Syria Agrees to U.N. Probe of Chemical Attacks

DAMASCUS, Syria (AP) -

Top Lawmakers Call for Military Response

Syria reached an agreement with the United Nations on Sunday to allow a U.N. team of experts to visit the site of alleged chemical weapons’ attacks last week outside Damascus, state media said.

In a statement read on state media, the presenter said the Syrian government and the U.N. are working to set the date and time of the visit to the agreed upon locations near the capital purportedly hit by chemical agents on Aug. 22. The alleged chemical attack that activists say killed hundreds of civilians in rebel-held areas around Damascus took place on Wednesday, Aug. 21.

The Associated Press asked the Foreign Ministry about the discrepancy in the dates. The ministry replied that the statement was correct.
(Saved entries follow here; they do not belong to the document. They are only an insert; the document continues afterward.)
(** * Go SDK generator of pulumi: naming, partitioning and constructor synthesis

    A shallow embedding of [pkg/codegen/go/gen.go]: the token and naming
    resolvers, the three type-representation resolvers, the package
    partitioner with its optionality propagation, and the part of
    [genResource] that emits the constructor's validation and default
    injection, together with the emitted [getEnvOrDefault] helper. *)

From Stdlib Require Import Ascii String ZArith Lia DecimalString.
From stdpp Require Import base strings gmap list.

Local Open Scope string_scope.
Set Warnings "-register-all,-clear-no-such-hyp".

(** ** Outcomes

    Go code in this file ends in one of three ways: it returns, it returns an
    [error] value, or it panics ([contract.Assert], [panic]).  Recursion that
    is bounded by a visited set is written with fuel; [OutOfFuel] is the
    fourth outcome and is shown not to occur when the fuel is large enough. *)

Inductive result (A : Type) : Type :=
  | Ok (a : A)
  | Failed (err : string)
  | Panic (msg : string)
  | OutOfFuel.

Arguments Ok {A} a.
Arguments Failed {A} err.
Arguments Panic {A} msg.
Arguments OutOfFuel {A}.

Definition result_bind {A B : Type} (k : A -> result B) (m : result A) : result B :=
  match m with
  | Ok a => k a
  | Failed e => Failed e
  | Panic msg => Panic msg
  | OutOfFuel => OutOfFuel
  end.

#[global] Instance result_mbind : MBind result := @result_bind.
#[global] Instance result_mret : MRet result := @Ok.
Syrian media said the deal was struck during a meeting between Foreign Minister Walid al-Moallem and U.N. disarmament chief Angela Kane.

The U.S., Britain, France and Russia have called on both the Syrian government and the rebels trying to overthrow President Bashar Assad’s regime to cooperate with the U.N. and facilitate an investigation into the purported use of chemical arms last week in the suburbs of Damascus.

Confirming whether chemical weapons were indeed used last week carries enormous stakes, and could play a huge role in determining the future course of the conflict. The purported use of toxic gas on the rebel-held suburbs on Wednesday has renewed debate about the possible use of outside force in Syria’s civil war.

France has said that if an independent investigation confirms that chemical weapons were indeed employed, then military force could be used in Syria.

Meanwhile, in a Sunday Fox News broadcast, two top U.S. lawmakers are calling for an immediate military response to Syria’s suspected chemical weapons attack.

Republican Sen. Bob Corker is calling for the U.S. to respond in a “surgical and proportional way, something that gets their attention.” The Tennessee lawmaker says such a response should not involve U.S. troops on the ground, however.

Democrat Rep. Eliot Engel of New York says the U.S. must respond “quickly,” together with NATO allies, possibly using cruise missile strikes, as the U.S. and NATO did in Libya.

A senior administration official said Sunday there is “very little doubt” a chemical weapon was used, but added the president had not yet decided how to respond.